He sat at his computer with a thousand different ideas swirling in a creative cloud around him like little gnats threatening to fly into the open orifices of his face.
He did his best to get them all down with his fingers flashing across his cheap keyboard, but Bill's clumsy fingers just couldn't accomodate. "Why did I quit that damn typing class," he cursed to himself as he struggled to get all of the creative gold encased in electron semi-permanence.
Idea: Make a song out of previous poems he'd written.
Idea: Write a play based on his experiences living in a basement apartment in Podunk, USA.
Idea: Write a musical based on the life of an eccentric author.

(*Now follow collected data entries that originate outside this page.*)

Inductive multi_thread_step : MultiState -> MultiState -> Prop :=
| cancel_recv e d r t f n h m k :
    multi_thread_step (mkMultiState e true d r t f n h m Waiting k) (mkMultiState e false d r t f n h m Cancelling k)
| cancel_read e c d r t f n h m k :
    multi_thread_step (mkMultiState e c d r t f n h m Cancelling k) (mkMultiState e c true r t f n h m Storing k)
| cancel_store e c d r t f n h m k :
    multi_thread_step (mkMultiState e c d r t f n h m Storing k) (mkMultiState true c d r t f n h m CancelEnded k)
| read_cancelled e c t f n h m x k :
    multi_thread_step (mkMultiState e c true false t f n h m x k) (mkMultiState e c true true t f n h m x k)
| loop_exit c d r t f n h x k :
    multi_thread_step (mkMultiState true c d r t f n h Accepting x k) (mkMultiState true c d r t f n h SendExit x k)
| session_ended e c d r t f n h x :
    multi_thread_step (mkMultiState e c d r t f n h Serving x CtlEnded)
                (mkMultiState e c d r t f n h (if e then SendExit else Accepting) x CtlEnded)
| main_send e c d r t f n h x k :
    multi_thread_step (mkMultiState e c d r t f n h SendExit x k) (mkMultiState e (multi_try_send c x) d r t f n h JoinCancel x k)
| main_join_cancel e c d r t f n h k :
    multi_thread_step (mkMultiState e c d r t f n h JoinCancel CancelEnded k) (mkMultiState e c d r t f n h JoinRead CancelEnded k)
| main_join_read e c d t f n h x k :
    multi_thread_step (mkMultiState e c d true t f n h JoinRead x k) (mkMultiState e c d true t f n h ShutStreams x k)
| main_shut e c d r t f n h x k :
    multi_thread_step (mkMultiState e c d r t f n h ShutStreams x k) (mkMultiState e c d r true f n h Done x k)
| ctl_command e c d r t f n h m x :
    multi_thread_step (mkMultiState e c d r t f (S n) h m x Looping)
                (mkMultiState e c d r t f n h m x (if e then CtlEnded else Looping))
| ctl_disconnected e c d r t h m x :
    multi_thread_step (mkMultiState e c d r t true 0 h m x Looping) (mkMultiState e c d r t true 0 h m x CtlEnded).

Inductive multi_env_step : MultiState -> MultiState -> Prop :=
| signal e c d r t f n h m x k :
    multi_env_step (mkMultiState e c d r t f n h m x k) (mkMultiState true (multi_try_send c x) d r t f n true m x k)
| master_connects c d r t f n h x k :
    multi_env_step (mkMultiState false c d r t f n h Accepting x k) (mkMultiState false c d r t false 0 h Serving x Looping)
| master_sends e c d r t n h m x k :
    multi_env_step (mkMultiState e c d r t false n h m x k) (mkMultiState e c d r t false (S n) h m x k)
| master_leaves e c d r t f n h m x k :
    multi_env_step (mkMultiState e c d r t f n h m x k) (mkMultiState e c d r t true n h m x k)
| device_ends e c d t f n h m x k :
    multi_env_step (mkMultiState e c d false t f n h m x k) (mkMultiState e c d true t f n h m x k).

Definition multi_step (s s' : MultiState) : Prop := multi_thread_step s s' \/ multi_env_step s s'.

Definition multi_main_rank (pc : MultiMainPc) : nat :=
  match pc with Serving => 6 | Accepting => 5 | SendExit => 4 | JoinCancel => 3 | JoinRead => 2 | ShutStreams => 1 | Done => 0 end.
Definition multi_rank (s : MultiState) : nat :=
  (multi_main_rank (main_pc s) + cancel_rank (cancel_pc s) + ctl_rank (ctl_pc s) + inbox s + (if read_ended s then 0 else 1))%nat.

(** A master that is connected, silent and not leaving. *)
Definition silent (s : MultiState) : Prop :=
  main_pc s = Serving /\ ctl_pc s = Looping /\ eof s = false /\ inbox s = O.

Idea: Try out for American Idol!
The creativity embraced him, pushed him to do more with his head, hands, ideas, everything! There were so many more things to write about! Cars, planes, trains, cheese, chess, dressing, dressing in drag, dressing in rags, dressing in costumes, royalty, loyalty, living la vida insane in the membrane! So many things!
Why was he balking now that he actually had something to record them on?
Then it hit him. The diarrhea.
"Dammit," Bill thought to himself, "Why does it have to happen now, of all times?" Bill rushed to the closest bathroom, all the way across his ranch house. It was his only bathroom, actually, if you didn't count the cobweb nest of a room in the basement. He cursed again as the cramps roiled in his stomach. Once he sat down, sweet relief waved over his person. The ideas started rolling again. Why was it he did his best thinking on the toilet?
He rushed to finish his business and sprinted back to his computer.
Nothing.
"Dammit!" exclaimed Bill. He knew he should invest in a laptop computer, but he was way too lazy to go through the hassle of actually going to the store and buying one. Plus, laptop computers were known to cost tons of money that he just didn't have. "I guess it's back to the old pen and paper."
Bill waited until another wave of cramps hit his abdominal area, grabbed a pen and some computer paper, and headed to the bathroom. It was a proven method of writing for him; the only problem was his strained, scraggly, and barely legible handwriting.